If I was to choose something sweet that signifies my Cape Malay heritage, it has to be a traditional Cape Malay koesister. I remember many Sunday mornings, getting up early to go and buy koesisters from an Auntie in our neighbourhood. There I was, along with so many other boys and girls, walking with our empty bowls that would soon be filled with the most deliciously warm and fragrant koesisters.

The Aunties who made the koesisters made them with love! You could just taste it in every bite. These days, I have become our resident koesister maker. My recipe is a combination of my grandmothers potato koeksister recipe and little things I have learned making them over the years. The aromas that linger in the kitchen when these little doughy wonders are frying will transport anyone back to a time where our Sunday mornings began with love and comfort, in the form of a warm, coconut-covered koesister and a refreshing cup of coffee.

I should mention these sticky and spiced-filled treats are not to be confused with the other traditional South African-Dutch-styled plaited koeksister. These are more fragrant and I’ll be honest, require less work.
cape malay koeksisters
ingredients
- three cups of milk
- sixty grams of butter
- two eggs, room temperature
- half a cup of granulated sugar
- six cups of all purpose flour + plus extra for dough
- one large potato, boiled and smashed
- one teaspoon of baking powder
- half a teaspoon of salt
- one tablespoon of dried active yeast
- one tablespoon of ground cinnamon
- two teaspoons of ground ginger
- one teaspoon of ground cardamom
- two tablespoons of fine aniseed
- one teaspoon of orange zest
- two cups of vegetable oil
- two cups of sugar, for the syrup
- two cups of water, for the syrup
- one cup of desiccated coconut, for sprinkling
instructions
In a small saucepan on medium heat, warm the milk and butter together until the butter has melted and mixture is evenly combined. Mash in the potato and then set aside. The mixture should not be boiling, just warm.
In a mixer or using an electric hand mixer, beat the eggs and sugar together at high speed until the sugar has dissolved and the mixture is light and fluffy.
In a large mixing bowl, sift the cake flour, baking powder and salt. Finally, add the yeast and all the spices, and mix the ingredients together using a wooden spoon.
Add the wet ingredients to the flour mixture and mix well with wooden spoon.
Transfer the dough into a large bowl that has been greased with oil or butter. Cover with a kitchen towel and allow the dough to rise and double in size in a warm area.

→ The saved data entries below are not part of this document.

(** ** The lock discipline

    What a goroutine holds: nothing; the read lock, and then the watcher stays as it is;
    an announcement; the write lock, and then the watcher is as the goroutine left it. *)

Section discipline.
Context (D : disk → Prop).                           (* the states the files go through *)

(** A database was opened from a file that was there. *)
Definition from_file (db : option maxminddb_Reader) : Prop :=
  match db with Some db => ∃ d p, D d ∧ disk_Open d p = Ok db | None => True end.

(** What holds of the watcher while nobody has the write lock. *)
Definition in_order (s : world) : Prop := handles_ok s ∧ from_file (open_db s).

Inductive mode : Type := Free | Shared (s : world) | Announced | Exclusive (s : world).

(** [wp p m n Q]: in mode [m] the program needs at most [n] steps, uses the watcher only
    under a lock, changes it only under the write lock, misuses no database, leaves the
    handles in order at every unlock, unlocks only what it locked, and ends in [Q]. *)
Fixpoint wp {R} (p : prog R) (m : mode) (n : nat) (Q : R → mode → nat → Prop) : Prop :=
  match p, n with
  | Ret r, _ => Q r m n
  | _, O => False
  | RLock k, S n => m = Free ∧ ∀ s, in_order s → wp k (Shared s) n Q
  | RUnlock k, S n => match m with Shared _ => wp k Free n Q | _ => False end
  | Lock k, S n => m = Free ∧
      match n with O => False | S n => ∀ s, in_order s → wp k (Exclusive s) n Q end
  | Acquire k, S n => m = Announced ∧ ∀ s, in_order s → wp k (Exclusive s) n Q
  | Unlock k, S n => match m with Exclusive s => in_order s ∧ wp k Free n Q | _ => False end
  | Os f k, S n => ∀ d, D d → wp (k (f d)) m n Q
  | Do f k, S n =>
      match m with
      | Shared s => ∀ d, D d → (f d s).2 = s ∧ wp (k (f d s).1) m n Q
      | Exclusive s => ∀ d, D d → faults (f d s).2 = 0 ∧ wp (k (f d s).1) (Exclusive (f d s).2) n Q
      | _ => False
      end
  end.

Once the dough has risen, moisten your hands with oil and coat the working surface and your hands with flour so you can work with the sticky dough.

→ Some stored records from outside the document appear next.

Lemma match_exp_length (s e r : str) :
  match_exp s = (e, r) -> List.length r <= List.length s.
Proof.
  unfold match_exp.
  destruct s as [|c s1]; [same|].
  destruct (N.eqb c 101 || N.eqb c 69); [|same].
  destruct s1 as [|x s2]; [same|].
  destruct (N.eqb x 43 || N.eqb x 45).
  - destruct s2 as [|d s3]; [same|].
    destruct (is_digit d); [|same].
    destruct (span_digits s3) as [ds r'] eqn:E.
    intros [= <- <-]. apply span_digits_length in E. simpl. lia.
  - destruct (is_digit x); [|same].
    destruct (span_digits s2) as [ds r'] eqn:E.
    intros [= <- <-]. apply span_digits_length in E. simpl. lia.
Qed.

Lemma match_number_length (s : str) (v : json) (r : str) :
  match_number s = Some (v, r) -> List.length r < List.length s.
Proof.
  unfold match_number.
  set (p := match s with
            | c :: s1 => if N.eqb c 45 then ([c], s1) else ([], s)
            | [] => ([], s)
            end).
  assert (Hp : List.length (snd p) <= List.length s).
  { unfold p. destruct s as [|c s1]; simpl; [lia|].
    destruct (N.eqb c 45); simpl; lia. }
  destruct p as [sign s1]. cbn [snd] in Hp.
  destruct s1 as [|c s2]; [discriminate|].
  set (i := if (49 <=? c)%N && (c <=? 57)%N
            then let (ds, r0) := span_digits s2 in Some (c :: ds, r0)
            else if N.eqb c 48 then Some ([c], s2) else None).
  assert (Hi : forall ds r0, i = Some (ds, r0) -> List.length r0 <= List.length s2).
  { unfold i. intros ds r0.
    destruct ((49 <=? c)%N && (c <=? 57)%N).
    - destruct (span_digits s2) as [ds' r'] eqn:E. intros [= <- <-].
      now apply span_digits_length in E.
    - destruct (N.eqb c 48); [|discriminate]. intros [= <- <-]. lia. }
  destruct i as [[digits s3]|]; [|discriminate].
  specialize (Hi _ _ eq_refl).
  destruct (match_frac s3) as [frac s4] eqn:Ef.
  destruct (match_exp s4) as [exp s5] eqn:Ee.
  apply match_frac_length in Ef. apply match_exp_length in Ee.
  simpl in Hp.
  destruct frac, exp; intros [= <- <-]; lia.
Qed.

Lemma push_inv (c : N) (rest : option (str * str)) (t r : str) :
  push c rest = Some (t, r) -> exists t', rest = Some (t', r).
Proof.
  destruct rest as [[t' r']|]; [|discriminate].
  intros [= <- <-]. now exists t'.
Qed.

Lemma scanstring_length (s t r : str) :
  scanstring s = Some (t, r) -> List.length r < List.length s.
Proof.
  enough (G : forall n s t r, List.length s <= n ->
                scanstring s = Some (t, r) -> List.length r < List.length s)
    by (apply (G (List.length s)); lia).
  clear s t r.
  induction n as [|n IH]; intros s t r Hle H.
  - destruct s; [discriminate|simpl in Hle; lia].
  - assert (Step : forall c s' t' r', List.length s' <= n ->
                     push c (scanstring s') = Some (t', r') ->
                     List.length r' < List.length s').
    { intros c s' t' r' Hl Hp. apply push_inv in Hp as [t'' Hp].
      exact (IH _ _ _ Hl Hp). }
    destruct s as [|c r0]; [discriminate|]. simpl in Hle. cbn [scanstring] in H.
    destruct (N.eqb c 34); [injection H as <- <-; simpl; lia|].
    destruct (N.eqb c 92).
    + destruct r0 as [|e r1]; [discriminate|]. simpl in Hle.
      destruct (N.eqb e 117).
      * destruct r1 as [|a [|b [|c' [|d r2]]]]; try discriminate.
        simpl in Hle.
        destruct (hex4 a b c' d) as [uni|]; [|discriminate].
        destruct r2 as [|x [|y [|a2 [|b2 [|c2 [|d2 r3]]]]]];
          try (apply Step in H; simpl in *; lia).
        simpl in Hle.
        destruct (is_high_surrogate uni && N.eqb x 92 && N.eqb y 117);
          [|apply Step in H; simpl in *; lia].
        destruct (hex4 a2 b2 c2 d2) as [uni2|]; [|discriminate].
        destruct (is_low_surrogate uni2); apply Step in H; simpl in *; lia.
      * destruct (backslash e); [|discriminate].
        apply Step in H; simpl in *; lia.
    + destruct (c <=? 31)%N; [discriminate|].
      apply Step in H; simpl in *; lia.
Qed.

Using your hands, shape the dough into a long log-like shape, about five centimeters high. Use a sharp knife to cut three centimeter-wide pieces of the dough.
Take each cut piece and roll into an oval-shaped ball. Stretch it gently until it is five to six centimeters long and three centimeters wide and place on a well-floured surface. These little puffy pillows should rest for about thirty minutes minutes where they will puff up again before frying.
Heat a large pot on medium to high heat. Gently place the koesisters one by one into the warm oil and deep-fry for about three minutes on each side.
Avoid overcrowding when frying the koesisters because they need space in between to accommodate further rising when they come into contact with the warm oil. Remove the fried koesisters with a slotted spoon and allow to rest on a paper towel.
To prepare the syrup, place the sugar and one cup of the water in a deep pan and cook over a high heat until the sugar starts dissolving. Stir frequently.
Turn the heat down to a medium setting and stir until the sugar syrup becomes slightly sticky. Gradually add the remaining one cup of water to stop the sugar from crystallising.
Place the koesisters in the syrup for one to two minutes, ensuring that they are well coated and then remove with a fork.
Give the koesisters a generous dusting with coconut and serve while hot.